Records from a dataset
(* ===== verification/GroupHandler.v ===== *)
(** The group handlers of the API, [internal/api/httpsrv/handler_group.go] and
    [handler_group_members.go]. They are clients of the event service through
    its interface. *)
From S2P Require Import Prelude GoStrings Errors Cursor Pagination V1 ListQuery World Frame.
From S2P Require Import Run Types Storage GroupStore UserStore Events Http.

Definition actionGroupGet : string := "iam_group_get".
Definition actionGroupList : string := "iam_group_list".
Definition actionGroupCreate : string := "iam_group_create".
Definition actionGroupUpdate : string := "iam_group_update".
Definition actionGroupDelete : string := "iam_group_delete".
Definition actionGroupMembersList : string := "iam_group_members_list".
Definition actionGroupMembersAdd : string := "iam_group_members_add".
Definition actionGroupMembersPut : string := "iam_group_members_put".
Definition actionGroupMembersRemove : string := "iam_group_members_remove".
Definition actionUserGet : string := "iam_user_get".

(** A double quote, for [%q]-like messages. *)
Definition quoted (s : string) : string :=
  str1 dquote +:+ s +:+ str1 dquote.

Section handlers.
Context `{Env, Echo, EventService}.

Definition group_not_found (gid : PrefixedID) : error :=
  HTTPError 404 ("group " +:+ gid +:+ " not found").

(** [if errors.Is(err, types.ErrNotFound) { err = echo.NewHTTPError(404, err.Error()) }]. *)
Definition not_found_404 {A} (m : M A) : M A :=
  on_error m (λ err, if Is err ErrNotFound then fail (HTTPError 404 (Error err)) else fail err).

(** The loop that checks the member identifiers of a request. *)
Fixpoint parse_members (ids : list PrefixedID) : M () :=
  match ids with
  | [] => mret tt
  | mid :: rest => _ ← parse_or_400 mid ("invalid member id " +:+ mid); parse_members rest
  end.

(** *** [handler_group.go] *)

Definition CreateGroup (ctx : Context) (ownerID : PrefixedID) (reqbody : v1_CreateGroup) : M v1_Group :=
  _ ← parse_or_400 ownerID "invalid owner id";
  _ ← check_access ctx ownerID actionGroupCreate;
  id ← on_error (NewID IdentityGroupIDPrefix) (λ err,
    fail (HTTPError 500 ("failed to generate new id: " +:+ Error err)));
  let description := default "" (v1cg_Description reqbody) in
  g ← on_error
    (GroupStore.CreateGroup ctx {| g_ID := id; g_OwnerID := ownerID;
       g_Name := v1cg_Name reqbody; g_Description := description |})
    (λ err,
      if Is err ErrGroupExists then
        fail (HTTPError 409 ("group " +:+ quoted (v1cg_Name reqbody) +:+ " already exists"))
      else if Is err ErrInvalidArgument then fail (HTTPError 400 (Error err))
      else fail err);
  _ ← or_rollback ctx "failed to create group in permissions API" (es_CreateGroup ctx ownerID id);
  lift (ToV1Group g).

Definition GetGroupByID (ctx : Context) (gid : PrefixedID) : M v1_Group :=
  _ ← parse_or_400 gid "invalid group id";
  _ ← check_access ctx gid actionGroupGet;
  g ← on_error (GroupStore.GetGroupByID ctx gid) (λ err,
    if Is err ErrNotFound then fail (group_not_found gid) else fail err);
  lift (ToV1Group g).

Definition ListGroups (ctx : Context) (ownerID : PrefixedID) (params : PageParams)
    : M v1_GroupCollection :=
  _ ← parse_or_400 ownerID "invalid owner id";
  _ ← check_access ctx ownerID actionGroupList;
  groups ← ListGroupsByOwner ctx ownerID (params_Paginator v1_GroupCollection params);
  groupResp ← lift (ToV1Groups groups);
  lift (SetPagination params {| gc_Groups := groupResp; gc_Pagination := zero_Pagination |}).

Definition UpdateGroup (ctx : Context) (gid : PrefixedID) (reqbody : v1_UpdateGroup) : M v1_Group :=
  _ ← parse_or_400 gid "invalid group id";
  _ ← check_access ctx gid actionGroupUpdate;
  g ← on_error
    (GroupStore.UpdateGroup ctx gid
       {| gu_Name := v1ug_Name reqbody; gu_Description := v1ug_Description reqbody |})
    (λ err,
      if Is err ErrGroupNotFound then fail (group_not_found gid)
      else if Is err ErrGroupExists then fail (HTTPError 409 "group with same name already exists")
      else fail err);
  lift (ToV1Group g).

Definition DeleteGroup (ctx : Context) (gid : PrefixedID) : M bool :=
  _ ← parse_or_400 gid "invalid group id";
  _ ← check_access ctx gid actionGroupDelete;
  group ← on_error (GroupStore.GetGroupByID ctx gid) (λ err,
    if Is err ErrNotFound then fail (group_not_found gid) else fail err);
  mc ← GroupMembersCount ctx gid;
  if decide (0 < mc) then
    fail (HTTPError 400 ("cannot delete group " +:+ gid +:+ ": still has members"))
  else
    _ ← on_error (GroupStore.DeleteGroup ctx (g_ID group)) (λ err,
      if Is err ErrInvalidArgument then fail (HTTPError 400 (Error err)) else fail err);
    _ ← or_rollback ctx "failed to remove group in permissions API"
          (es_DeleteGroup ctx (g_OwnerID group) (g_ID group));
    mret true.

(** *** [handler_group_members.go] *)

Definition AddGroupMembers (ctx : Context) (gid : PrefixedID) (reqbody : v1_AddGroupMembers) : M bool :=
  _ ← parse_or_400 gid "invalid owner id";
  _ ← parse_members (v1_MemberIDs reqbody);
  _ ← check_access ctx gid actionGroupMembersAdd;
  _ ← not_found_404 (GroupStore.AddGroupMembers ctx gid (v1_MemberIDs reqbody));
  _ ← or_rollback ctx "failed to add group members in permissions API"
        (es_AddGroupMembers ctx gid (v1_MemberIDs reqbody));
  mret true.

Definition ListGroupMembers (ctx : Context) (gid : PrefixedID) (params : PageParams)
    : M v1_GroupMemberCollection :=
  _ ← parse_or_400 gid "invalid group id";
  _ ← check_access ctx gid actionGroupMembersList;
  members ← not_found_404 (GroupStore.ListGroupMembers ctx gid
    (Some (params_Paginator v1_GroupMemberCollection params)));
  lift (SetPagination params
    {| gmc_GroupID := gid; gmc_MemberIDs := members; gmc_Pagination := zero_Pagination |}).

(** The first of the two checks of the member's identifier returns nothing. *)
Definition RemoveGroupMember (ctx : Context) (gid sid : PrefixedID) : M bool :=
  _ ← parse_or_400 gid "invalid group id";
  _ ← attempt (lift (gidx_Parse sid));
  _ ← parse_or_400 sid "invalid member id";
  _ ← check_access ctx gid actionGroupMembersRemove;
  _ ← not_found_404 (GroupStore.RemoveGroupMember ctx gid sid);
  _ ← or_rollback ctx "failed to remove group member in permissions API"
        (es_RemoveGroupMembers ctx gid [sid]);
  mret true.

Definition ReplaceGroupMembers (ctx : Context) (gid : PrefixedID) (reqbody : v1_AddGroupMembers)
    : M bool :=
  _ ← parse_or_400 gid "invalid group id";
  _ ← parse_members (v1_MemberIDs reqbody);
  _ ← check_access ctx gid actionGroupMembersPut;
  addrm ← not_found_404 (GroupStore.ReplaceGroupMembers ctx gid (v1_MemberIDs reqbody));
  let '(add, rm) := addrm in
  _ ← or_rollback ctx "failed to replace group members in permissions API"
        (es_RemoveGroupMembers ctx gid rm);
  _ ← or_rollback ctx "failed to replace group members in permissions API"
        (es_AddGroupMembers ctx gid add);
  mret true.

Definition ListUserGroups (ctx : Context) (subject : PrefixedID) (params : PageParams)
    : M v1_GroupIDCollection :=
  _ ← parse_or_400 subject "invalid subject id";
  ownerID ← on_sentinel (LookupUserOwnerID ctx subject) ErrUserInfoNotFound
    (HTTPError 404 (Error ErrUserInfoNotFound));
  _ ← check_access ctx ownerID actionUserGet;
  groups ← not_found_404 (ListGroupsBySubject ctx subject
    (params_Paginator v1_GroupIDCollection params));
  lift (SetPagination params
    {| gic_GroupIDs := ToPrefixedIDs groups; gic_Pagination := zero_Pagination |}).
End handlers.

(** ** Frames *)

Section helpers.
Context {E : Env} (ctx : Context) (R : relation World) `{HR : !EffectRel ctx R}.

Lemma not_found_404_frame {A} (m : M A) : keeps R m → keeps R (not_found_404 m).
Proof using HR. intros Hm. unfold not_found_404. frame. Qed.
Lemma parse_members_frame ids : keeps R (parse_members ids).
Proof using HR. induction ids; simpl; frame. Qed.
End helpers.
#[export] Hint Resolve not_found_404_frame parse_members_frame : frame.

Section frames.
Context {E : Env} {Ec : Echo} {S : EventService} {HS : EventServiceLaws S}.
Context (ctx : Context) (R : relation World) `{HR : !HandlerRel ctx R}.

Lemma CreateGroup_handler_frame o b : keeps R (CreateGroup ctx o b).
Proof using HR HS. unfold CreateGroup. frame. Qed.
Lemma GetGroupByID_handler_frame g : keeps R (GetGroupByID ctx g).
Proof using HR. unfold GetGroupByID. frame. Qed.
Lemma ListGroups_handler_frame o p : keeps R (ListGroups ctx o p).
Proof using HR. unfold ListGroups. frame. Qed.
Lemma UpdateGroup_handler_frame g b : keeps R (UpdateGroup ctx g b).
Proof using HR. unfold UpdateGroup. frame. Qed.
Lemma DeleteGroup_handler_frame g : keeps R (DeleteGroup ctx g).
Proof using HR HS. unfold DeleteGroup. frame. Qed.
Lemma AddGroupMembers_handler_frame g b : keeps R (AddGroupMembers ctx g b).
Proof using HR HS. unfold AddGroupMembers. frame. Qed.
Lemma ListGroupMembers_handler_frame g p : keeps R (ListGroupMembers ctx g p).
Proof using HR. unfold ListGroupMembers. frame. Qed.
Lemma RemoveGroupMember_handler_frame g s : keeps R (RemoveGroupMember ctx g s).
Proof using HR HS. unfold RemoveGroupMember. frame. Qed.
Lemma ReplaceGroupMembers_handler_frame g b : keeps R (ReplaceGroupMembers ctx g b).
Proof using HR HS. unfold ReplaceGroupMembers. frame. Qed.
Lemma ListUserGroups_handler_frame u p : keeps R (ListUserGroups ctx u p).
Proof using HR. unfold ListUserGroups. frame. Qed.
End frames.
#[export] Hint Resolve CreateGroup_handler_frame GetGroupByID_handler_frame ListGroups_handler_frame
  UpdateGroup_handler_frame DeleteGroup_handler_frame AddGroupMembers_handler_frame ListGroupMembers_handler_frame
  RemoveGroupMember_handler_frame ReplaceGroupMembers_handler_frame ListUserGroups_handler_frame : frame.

--

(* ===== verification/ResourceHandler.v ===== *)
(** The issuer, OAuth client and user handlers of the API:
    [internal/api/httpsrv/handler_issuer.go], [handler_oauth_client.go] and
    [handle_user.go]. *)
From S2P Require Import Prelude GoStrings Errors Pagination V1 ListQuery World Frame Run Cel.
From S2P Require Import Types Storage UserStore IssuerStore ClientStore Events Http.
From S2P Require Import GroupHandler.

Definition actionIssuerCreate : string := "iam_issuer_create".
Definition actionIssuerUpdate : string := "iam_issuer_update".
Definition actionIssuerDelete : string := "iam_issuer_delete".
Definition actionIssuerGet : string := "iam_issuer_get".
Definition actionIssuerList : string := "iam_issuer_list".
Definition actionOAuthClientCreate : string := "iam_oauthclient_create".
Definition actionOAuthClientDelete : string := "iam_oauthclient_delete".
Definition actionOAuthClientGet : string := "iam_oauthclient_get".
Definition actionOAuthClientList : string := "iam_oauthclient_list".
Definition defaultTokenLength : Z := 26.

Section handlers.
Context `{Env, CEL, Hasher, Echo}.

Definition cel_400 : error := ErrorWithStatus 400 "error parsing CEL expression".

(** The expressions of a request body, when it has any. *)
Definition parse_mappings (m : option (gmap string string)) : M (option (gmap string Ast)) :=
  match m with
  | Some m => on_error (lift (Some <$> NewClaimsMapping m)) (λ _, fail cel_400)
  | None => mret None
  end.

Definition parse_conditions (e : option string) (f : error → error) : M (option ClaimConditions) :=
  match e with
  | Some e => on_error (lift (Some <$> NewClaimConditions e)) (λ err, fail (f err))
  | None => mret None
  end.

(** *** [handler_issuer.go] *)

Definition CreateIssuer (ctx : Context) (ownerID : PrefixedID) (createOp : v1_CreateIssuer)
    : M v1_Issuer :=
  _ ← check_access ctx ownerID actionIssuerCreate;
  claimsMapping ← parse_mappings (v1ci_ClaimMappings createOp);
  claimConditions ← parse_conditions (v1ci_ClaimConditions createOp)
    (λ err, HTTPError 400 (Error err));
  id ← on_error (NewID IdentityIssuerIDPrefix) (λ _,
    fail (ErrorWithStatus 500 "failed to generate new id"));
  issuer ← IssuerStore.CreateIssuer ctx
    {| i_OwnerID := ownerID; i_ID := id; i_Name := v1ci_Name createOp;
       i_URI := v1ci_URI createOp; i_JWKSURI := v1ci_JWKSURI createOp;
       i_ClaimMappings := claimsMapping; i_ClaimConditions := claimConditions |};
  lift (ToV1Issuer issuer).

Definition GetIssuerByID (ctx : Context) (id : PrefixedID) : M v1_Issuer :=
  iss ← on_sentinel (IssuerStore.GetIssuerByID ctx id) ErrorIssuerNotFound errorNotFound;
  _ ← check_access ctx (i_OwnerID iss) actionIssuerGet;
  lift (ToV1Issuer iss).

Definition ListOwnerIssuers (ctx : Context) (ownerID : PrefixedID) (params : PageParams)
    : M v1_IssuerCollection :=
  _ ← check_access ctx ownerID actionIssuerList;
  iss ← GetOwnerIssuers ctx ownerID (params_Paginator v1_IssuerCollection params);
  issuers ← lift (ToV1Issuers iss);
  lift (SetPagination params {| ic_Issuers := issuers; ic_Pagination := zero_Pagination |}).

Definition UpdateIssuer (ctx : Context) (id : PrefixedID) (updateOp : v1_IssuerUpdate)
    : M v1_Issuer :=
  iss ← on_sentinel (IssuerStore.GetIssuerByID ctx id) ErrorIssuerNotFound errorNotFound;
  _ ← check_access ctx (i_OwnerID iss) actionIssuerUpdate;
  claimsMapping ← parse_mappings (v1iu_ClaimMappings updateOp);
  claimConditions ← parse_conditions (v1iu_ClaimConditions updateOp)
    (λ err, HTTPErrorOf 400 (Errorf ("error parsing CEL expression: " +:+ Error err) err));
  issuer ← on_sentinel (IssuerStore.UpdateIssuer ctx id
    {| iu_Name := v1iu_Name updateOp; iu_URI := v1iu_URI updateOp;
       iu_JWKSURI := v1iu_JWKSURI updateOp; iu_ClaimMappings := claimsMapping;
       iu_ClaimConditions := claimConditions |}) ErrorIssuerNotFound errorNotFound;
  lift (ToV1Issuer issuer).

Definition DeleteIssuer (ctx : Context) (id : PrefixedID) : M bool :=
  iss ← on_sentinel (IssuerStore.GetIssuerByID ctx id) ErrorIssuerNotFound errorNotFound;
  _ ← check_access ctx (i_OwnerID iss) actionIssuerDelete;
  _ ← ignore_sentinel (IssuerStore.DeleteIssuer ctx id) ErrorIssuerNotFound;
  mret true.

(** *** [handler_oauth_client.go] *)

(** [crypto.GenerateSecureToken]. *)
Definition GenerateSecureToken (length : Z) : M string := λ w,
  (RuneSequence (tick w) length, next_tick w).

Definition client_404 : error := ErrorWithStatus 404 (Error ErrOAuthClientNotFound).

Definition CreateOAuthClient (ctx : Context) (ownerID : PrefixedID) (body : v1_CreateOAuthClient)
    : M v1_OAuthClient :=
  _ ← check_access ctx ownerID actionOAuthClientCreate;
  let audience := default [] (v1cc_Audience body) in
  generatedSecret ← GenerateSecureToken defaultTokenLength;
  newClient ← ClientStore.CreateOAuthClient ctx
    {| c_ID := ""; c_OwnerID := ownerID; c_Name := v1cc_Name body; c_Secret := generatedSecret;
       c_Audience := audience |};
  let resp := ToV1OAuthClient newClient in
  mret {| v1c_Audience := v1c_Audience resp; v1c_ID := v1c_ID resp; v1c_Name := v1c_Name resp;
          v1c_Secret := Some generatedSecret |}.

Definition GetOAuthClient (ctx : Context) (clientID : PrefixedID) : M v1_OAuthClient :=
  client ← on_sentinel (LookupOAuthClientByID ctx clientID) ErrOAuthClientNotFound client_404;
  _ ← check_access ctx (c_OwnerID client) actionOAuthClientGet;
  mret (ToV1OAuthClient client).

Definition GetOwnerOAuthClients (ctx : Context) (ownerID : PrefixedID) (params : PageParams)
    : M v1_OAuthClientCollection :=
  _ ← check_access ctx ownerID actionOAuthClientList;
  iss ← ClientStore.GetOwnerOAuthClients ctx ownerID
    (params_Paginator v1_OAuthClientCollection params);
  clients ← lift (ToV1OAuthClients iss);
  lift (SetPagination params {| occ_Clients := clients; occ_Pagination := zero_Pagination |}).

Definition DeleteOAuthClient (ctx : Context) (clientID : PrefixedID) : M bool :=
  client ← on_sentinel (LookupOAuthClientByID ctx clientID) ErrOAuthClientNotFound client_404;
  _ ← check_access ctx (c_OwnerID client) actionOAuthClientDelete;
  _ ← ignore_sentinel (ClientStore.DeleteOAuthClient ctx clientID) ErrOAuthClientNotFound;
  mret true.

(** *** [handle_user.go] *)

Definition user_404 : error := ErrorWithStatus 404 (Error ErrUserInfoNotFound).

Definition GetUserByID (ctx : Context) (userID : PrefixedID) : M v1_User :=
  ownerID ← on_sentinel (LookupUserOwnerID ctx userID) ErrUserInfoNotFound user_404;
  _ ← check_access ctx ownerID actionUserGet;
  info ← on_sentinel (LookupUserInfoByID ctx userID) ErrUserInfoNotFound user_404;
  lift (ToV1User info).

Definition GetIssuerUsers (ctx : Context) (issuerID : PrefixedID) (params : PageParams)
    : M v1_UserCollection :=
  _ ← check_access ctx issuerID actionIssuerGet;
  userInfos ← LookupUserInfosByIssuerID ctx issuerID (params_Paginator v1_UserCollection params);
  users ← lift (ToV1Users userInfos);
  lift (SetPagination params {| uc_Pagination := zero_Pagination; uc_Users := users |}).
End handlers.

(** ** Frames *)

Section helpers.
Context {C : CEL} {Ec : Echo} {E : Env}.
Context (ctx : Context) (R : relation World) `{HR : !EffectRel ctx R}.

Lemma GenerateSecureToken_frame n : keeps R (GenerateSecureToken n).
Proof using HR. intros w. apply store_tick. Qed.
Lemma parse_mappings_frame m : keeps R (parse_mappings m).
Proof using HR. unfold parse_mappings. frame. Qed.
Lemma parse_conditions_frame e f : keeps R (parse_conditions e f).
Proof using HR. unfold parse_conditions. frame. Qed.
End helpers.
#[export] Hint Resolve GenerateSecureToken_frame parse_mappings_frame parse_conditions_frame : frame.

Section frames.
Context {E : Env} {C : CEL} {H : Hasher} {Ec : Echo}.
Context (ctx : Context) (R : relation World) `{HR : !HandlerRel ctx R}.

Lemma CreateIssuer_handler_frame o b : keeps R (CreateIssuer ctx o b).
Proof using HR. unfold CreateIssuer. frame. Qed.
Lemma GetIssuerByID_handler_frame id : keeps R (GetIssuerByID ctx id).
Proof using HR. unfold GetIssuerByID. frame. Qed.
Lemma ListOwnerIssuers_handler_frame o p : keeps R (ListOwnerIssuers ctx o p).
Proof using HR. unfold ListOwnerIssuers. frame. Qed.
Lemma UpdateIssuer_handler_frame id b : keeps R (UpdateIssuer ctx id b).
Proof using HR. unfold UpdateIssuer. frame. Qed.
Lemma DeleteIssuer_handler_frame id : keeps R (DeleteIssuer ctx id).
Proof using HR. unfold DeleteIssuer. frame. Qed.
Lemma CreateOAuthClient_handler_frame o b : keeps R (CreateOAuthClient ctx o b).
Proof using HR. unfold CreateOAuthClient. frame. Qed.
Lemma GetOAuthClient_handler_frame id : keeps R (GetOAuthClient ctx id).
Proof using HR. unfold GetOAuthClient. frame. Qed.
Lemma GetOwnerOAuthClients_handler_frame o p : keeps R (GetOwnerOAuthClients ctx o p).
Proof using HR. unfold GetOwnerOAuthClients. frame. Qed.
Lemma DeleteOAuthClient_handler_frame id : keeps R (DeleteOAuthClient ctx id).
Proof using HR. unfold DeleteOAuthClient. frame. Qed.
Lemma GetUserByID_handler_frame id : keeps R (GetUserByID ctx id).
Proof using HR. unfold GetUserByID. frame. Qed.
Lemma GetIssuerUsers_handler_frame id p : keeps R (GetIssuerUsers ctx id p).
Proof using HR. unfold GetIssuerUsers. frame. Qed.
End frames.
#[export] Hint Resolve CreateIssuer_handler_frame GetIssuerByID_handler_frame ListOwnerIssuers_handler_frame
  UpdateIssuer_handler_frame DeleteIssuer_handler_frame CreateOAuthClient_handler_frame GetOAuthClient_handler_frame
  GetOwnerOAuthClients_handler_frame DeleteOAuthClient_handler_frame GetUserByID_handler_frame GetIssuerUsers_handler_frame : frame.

...

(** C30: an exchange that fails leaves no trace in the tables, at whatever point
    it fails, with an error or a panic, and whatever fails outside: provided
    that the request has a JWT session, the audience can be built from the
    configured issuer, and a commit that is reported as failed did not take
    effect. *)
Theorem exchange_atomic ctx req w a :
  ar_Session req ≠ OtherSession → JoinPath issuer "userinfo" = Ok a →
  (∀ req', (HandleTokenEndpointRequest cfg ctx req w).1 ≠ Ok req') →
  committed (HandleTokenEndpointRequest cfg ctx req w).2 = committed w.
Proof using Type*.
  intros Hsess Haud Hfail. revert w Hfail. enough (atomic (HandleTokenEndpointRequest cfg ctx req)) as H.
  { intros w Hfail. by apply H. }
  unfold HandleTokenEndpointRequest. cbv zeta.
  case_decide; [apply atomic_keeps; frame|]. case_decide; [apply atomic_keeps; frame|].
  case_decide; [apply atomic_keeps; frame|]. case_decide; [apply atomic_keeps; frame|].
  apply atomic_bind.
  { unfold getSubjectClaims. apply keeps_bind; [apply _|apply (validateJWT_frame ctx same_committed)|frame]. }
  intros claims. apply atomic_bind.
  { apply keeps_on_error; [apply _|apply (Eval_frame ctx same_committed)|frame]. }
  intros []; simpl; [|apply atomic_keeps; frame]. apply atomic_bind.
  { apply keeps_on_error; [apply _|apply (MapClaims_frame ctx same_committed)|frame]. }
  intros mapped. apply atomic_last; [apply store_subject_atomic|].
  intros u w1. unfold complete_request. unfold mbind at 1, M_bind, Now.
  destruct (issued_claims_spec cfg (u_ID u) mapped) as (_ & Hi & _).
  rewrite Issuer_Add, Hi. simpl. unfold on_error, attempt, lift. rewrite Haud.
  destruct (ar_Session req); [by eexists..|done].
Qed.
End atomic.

→ Exercise goal: Tell how many lines above include "destruct", and add no other text.

→ Answer to this problem: 2